Jamus Webster is the village's cultural and performance manager and helped develop their new programme, that's set to launch for Matariki in June.

"We just have to adapt, our tipuna adapted to the times, you know, during the migration and coming down to, from Hawaiki to Aotearoa. That's what we have to do at these current times," Webster added.

They're cranking up their marketing campaign and getting ready to attract not just overseas visitors but local ones too.

"Switching our way of thinking as well to more attract our local and our local domestic market so that they can understand and relearn what actually is happening in their own backyards… and it's where we're heading into and especially with the introduction of Māori history, New Zealand history that has been injected into the new education system," said Webster.

The domestic market has been keeping things ticking over at Kohutapu too.

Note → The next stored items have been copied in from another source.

(* ===== verification/StoreBufferInv.v ===== *)
(** The invariant of the store buffer and its preservation by the steps the code
    composes.

    [sb_inv k blocked sb] says which entries are free, which are in the map, which
    are the vice of an entry under way, and how the [lru_index], the requests and the
    blocked entry of [LSQ] fit them.  One lemma per kind of step. *)
From stdpp Require Import gmap.
From S2P Require Import Prelude CircularBuffer Bytes StoreBuffer.

(** ** Keys *)

Lemma testbit_hashKey k tid b i :
  (0 ≤ k ≤ 64)%Z → in_u k tid → in_u 64 b → block_addr k b = b → (0 ≤ i)%Z →
  Z.testbit (hashKey tid b) i = if (i <? k)%Z then Z.testbit tid i else Z.testbit b i.
Proof.
  intros Hk Ht Hb Hal Hi. unfold hashKey. rewrite Z.lor_spec.
  destruct (Z.ltb_spec i k).
  - rewrite <- Hal. unfold block_addr. rewrite Z.land_spec, testbit_block_mask by lia.
    rewrite (proj2 (Z.leb_gt k i)) by lia. by rewrite andb_false_r.
  - by rewrite (testbit_above k tid i), orb_false_r by (done || lia).
Qed.

Lemma hashKey_inj k t b t' b' :
  (0 ≤ k ≤ 64)%Z → in_u k t → in_u k t' → in_u 64 b → in_u 64 b' →
  block_addr k b = b → block_addr k b' = b' →
  hashKey t b = hashKey t' b' → t = t' ∧ b = b'.
Proof.
  intros Hk Ht Ht' Hb Hb' Hal Hal' E. split; apply Z.bits_inj'; intros i Hi.
  - destruct (Z.ltb_spec i k).
    + pose proof (f_equal (λ z, Z.testbit z i) E) as Ei. simpl in Ei.
      rewrite !(testbit_hashKey k) in Ei by done. by rewrite (proj2 (Z.ltb_lt i k)) in Ei.
    + by rewrite !(testbit_above k) by (done || lia).
  - destruct (Z.ltb_spec i k).
    + rewrite <- Hal, <- Hal'. unfold block_addr. rewrite !Z.land_spec, testbit_block_mask by lia.
      rewrite (proj2 (Z.leb_gt k i)) by lia. by rewrite !andb_false_r.
    + pose proof (f_equal (λ z, Z.testbit z i) E) as Ei. simpl in Ei.
      rewrite !(testbit_hashKey k) in Ei by done. by rewrite (proj2 (Z.ltb_ge i k)) in Ei.
Qed.

(** ** Bytes of an entry *)

(** The byte at offset [o], if the entry holds it. *)
Definition sbe_byte (e : StoreBufferEntry) (o : nat) : option Z :=
  match sbe_validMask e !! o, sbe_blockDatas e !! o with
  | Some true, Some b => Some b
  | _, _ => None
  end.

(** The byte a store of [size] bytes at offset [off] writes at offset [o]. *)
Definition store_byte (off : nat) (datas : list Z) (size : nat) (mask : list bool) (o : nat)
    : option Z :=
  if decide (off ≤ o < off + size ∧ mask !! (o - off) = Some true) then datas !! (o - off)
  else None.

Definition sbe_shape (k : Z) (e : StoreBufferEntry) : Prop :=
  length (sbe_blockDatas e) = Z.to_nat (2 ^ k) ∧ length (sbe_validMask e) = Z.to_nat (2 ^ k).

Lemma sbe_merge_spec k e off datas size mask :
  sbe_shape k e → off + size ≤ Z.to_nat (2 ^ k) → length datas = size → length mask = size →
  ∃ bd vm, sbe_merge e off datas size mask = Ok (sbe_set_bytes e bd vm) ∧
    sbe_shape k (sbe_set_bytes e bd vm) ∧
    ∀ o, sbe_byte (sbe_set_bytes e bd vm) o =
      match store_byte off datas size mask o with Some b => Some b | None => sbe_byte e o end.
Proof.
  intros [Hb Hv] Ho Hd Hm. unfold sbe_merge.
  rewrite (proj2 (Nat.leb_le _ _)) by lia. simpl.
  destruct (copy_masked_lookup (sbe_blockDatas e) datas mask off size) as (bd & -> & Lb & Eb);
    [lia..|]. simpl.
  destruct (copy_masked_lookup (sbe_validMask e) (replicate size true) mask off size)
    as (vm & -> & Lv & Ev); [rewrite ?length_replicate; lia..|]. simpl.
  exists bd, vm. split; [done|]. split; [by split; simpl; lia|].
  intros o. unfold sbe_byte, store_byte. simpl. rewrite Eb, Ev.
  destruct (decide _) as [[Hin Hmk]|]; [|done].
  rewrite lookup_replicate_2 by lia.
  by destruct (lookup_lt_is_Some_2 datas (o - off)) as [x ->]; [lia|].
Qed.

Lemma sbe_reset_spec k e tid bv bp off datas size mask :
  sbe_shape k e → off + size ≤ Z.to_nat (2 ^ k) → length datas = size → length mask = size →
  ∃ bd vm,
    sbe_reset e tid bv bp off datas size mask =
      Ok (SBEntry (sbe_index e) tid bv bp bd vm false None None) ∧
    sbe_shape k (SBEntry (sbe_index e) tid bv bp bd vm false None None) ∧
    ∀ o, sbe_byte (SBEntry (sbe_index e) tid bv bp bd vm false None None) o =
      store_byte off datas size mask o.
Proof.
  intros [Hb Hv] Ho Hd Hm. unfold sbe_reset.
  destruct (fill_range_lookup (sbe_validMask e) 0 off false) as (v1 & -> & L1 & E1); [lia|]. simpl.
  destruct (copy_range_lookup v1 mask off size) as (v2 & -> & L2 & E2); [lia..|]. simpl.
  destruct (fill_range_lookup v2 (off + size) (length v2) false) as (v3 & -> & L3 & E3);
    [lia|]. simpl.
  destruct (copy_range_lookup (sbe_blockDatas e) datas off size) as (bd & -> & Lb & Eb);
    [lia..|]. simpl.
  exists bd, v3. split; [done|]. split; [split; simpl; lia|].
  intros o. unfold sbe_byte, store_byte. simpl.
  rewrite E3, E2, E1, Eb. destruct (decide (off ≤ o < off + size)) as [Hin|Hout].
  - rewrite (decide_False (P := off + size ≤ o < length v2)) by lia.
    destruct (lookup_lt_is_Some_2 mask (o - off)) as [m Hmk]; [lia|].
    destruct (lookup_lt_is_Some_2 datas (o - off)) as [x Hx]; [lia|].
    rewrite Hmk, Hx. destruct m.
    + by rewrite decide_True by (split; done).
    + by rewrite decide_False by (intros [_ ?]; congruence).
  - rewrite (decide_False (P := (off ≤ o < off + size) ∧ _)) by tauto.
    destruct (decide (off + size ≤ o < length v2)); [done|].
    destruct (decide (0 ≤ o < off)); [done|].
    by rewrite (lookup_ge_None_2 (sbe_validMask e)) by lia.
Qed.

(** ** The invariant *)

Section Invariant.

Context {C : Type} `{CircularBufferLaws C nat}.

Implicit Types sb : StoreBuffer C.

(** An entry in use. *)
Definition live sb (i : nat) (e : StoreBufferEntry) : Prop :=
  data_vec sb !! i = Some e ∧ data_vld sb !! i = Some true.

Definition sbe_key (e : StoreBufferEntry) : Z := hashKey (sbe_tid e) (sbe_blockPaddr e).

(** An entry that [get] finds. *)
Definition mapped sb (i : nat) (e : StoreBufferEntry) : Prop := data_map sb !! sbe_key e = Some i.

(** The request of an entry: the bytes it holds, for its block. *)
Definition sbe_req (i : nat) (e : StoreBufferEntry) : SbufferRequest :=
  SbReq (sbe_tid e) (sbe_blockPaddr e) i (sbe_validMask e) i (if sbe_sending e then 1 else 0).

(** What the free list says of the entries. *)
Record sb_alloc (k : Z) sb : Prop := {
  sa_len : length (data_vld sb) = length (data_vec sb) ∧
           length (crossRef sb) = length (data_vec sb) ∧
           cb_capacity (lru_index sb) = length (data_vec sb) ∧
           cb_capacity (free_list sb) = length (data_vec sb);
  sa_entry i e : data_vec sb !! i = Some e → sbe_index e = i ∧ sbe_shape k e;
  sa_free_nodup : NoDup (cb_elems (free_list sb));
  sa_free i : i ∈ cb_elems (free_list sb) ↔ data_vld sb !! i = Some false;
  sa_size : (sb_size sb + Z.of_nat (length (cb_elems (free_list sb))) =
             Z.of_nat (length (data_vec sb)))%Z
}.

Record sb_inv (k : Z) (blocked : option nat) sb : Prop := {
  si_alloc : sb_alloc k sb;
  si_addr i e : live sb i e →
    in_u k (sbe_tid e) ∧ in_u 64 (sbe_blockPaddr e) ∧
    block_addr k (sbe_blockPaddr e) = sbe_blockPaddr e;
  si_map key p : data_map sb !! key = Some p →
    ∃ e, live sb p e ∧ key = sbe_key e ∧ crossRef sb !! p = Some (Some key);
  si_reach i e : live sb i e →
    mapped sb i e ∨ ∃ p ep, live sb p ep ∧ sbe_vice ep = Some i;
  si_vice p ep v : live sb p ep → sbe_vice ep = Some v →
    mapped sb p ep ∧ sbe_sending ep = true ∧ v ≠ p ∧
    ∃ ev, live sb v ev ∧ sbe_vice ev = None ∧ sbe_request ev = None ∧
          sbe_tid ev = sbe_tid ep ∧ sbe_blockPaddr ev = sbe_blockPaddr ep;
  si_lru_nodup : NoDup (cb_elems (lru_index sb));
  si_lru i : i ∈ cb_elems (lru_index sb) ↔
    ∃ e, live sb i e ∧ mapped sb i e ∧ sbe_request e = None;
  si_req i e : live sb i e →
    match sbe_request e with
    | None => sbe_sending e = false
    | Some r => mapped sb i e ∧ r = sbe_req i e
    end;
  si_blocked i : blocked = Some i ↔
    ∃ e, live sb i e ∧ sbe_request e ≠ None ∧ sbe_sending e = false
}.

Lemma live_fun sb i e e' : live sb i e → live sb i e' → e = e'.
Proof. intros [? _] [? _]. congruence. Qed.

(** A vice is not in the map, and it is the vice of one entry. *)
Lemma vice_not_mapped k b sb p ep v ev :
  sb_inv k b sb → live sb p ep → sbe_vice ep = Some v → live sb v ev → ¬ mapped sb v ev.
Proof.
  intros I Hp Hv Hl Hm. destruct (si_vice _ _ _ I _ _ _ Hp Hv)
    as (Hpm & _ & Hne & ev' & Hl' & _ & _ & Ht & Ha).
  rewrite (live_fun _ _ _ _ Hl' Hl) in *.
  unfold mapped, sbe_key in *. rewrite Ht, Ha in Hm. congruence.
Qed.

"It's just lovely to have people out here and to be able to extend our manaaki to our own people, and we work just as hard if not harder for our own to pay back the thanks of them supporting us through these times," said Toetoe.

Despite not operating at full capacity, Kohutapu managed to keep the workers that needed the income.

"It's our staff who have been with us for the last two years have seen the ups and downs and are still here with us. We have got a responsibility to ensure that they still got a job and can put kai on the table for their whanau too," Toetoe said.

New Zealand Māori Tourism is in contact with about 450 Māori tourism businesses but says the sector is much larger. In 2018 it added almost $1 billion to New Zealand's economy, including 25,000 jobs. 

Getting back to that revenue and finding staff pose the biggest challenges to the industry's future.

"Over the last two years our people have had to go out and find other jobs and work in other industries, and they realised they could finish at 5pm and have their weekends back," said Toetoe.

"And so it's going to be really, really difficult to entice people back into the tourism industry. 

"It's also a chance for the industry to recognise the value of cultural tourism and those employed in it. After more than two years in the wilderness, those in Māori tourism are standing by ready to welcome back manuhiri.

"It'll be a gentle open, it'll be soft this summer but there'll be people. We're all just so excited at the opportunity to roll out that manaaki better than before.

"We're psyched up. We're ready to go. 

"We'll dig deep. Our facilities definitely are not five-star. We don't have a 500 thread count on our bunk beds. But I'll tell you what the feeling you get and the feeling our people and our community and our staff give our visitors, that's five-star," Toetoe added.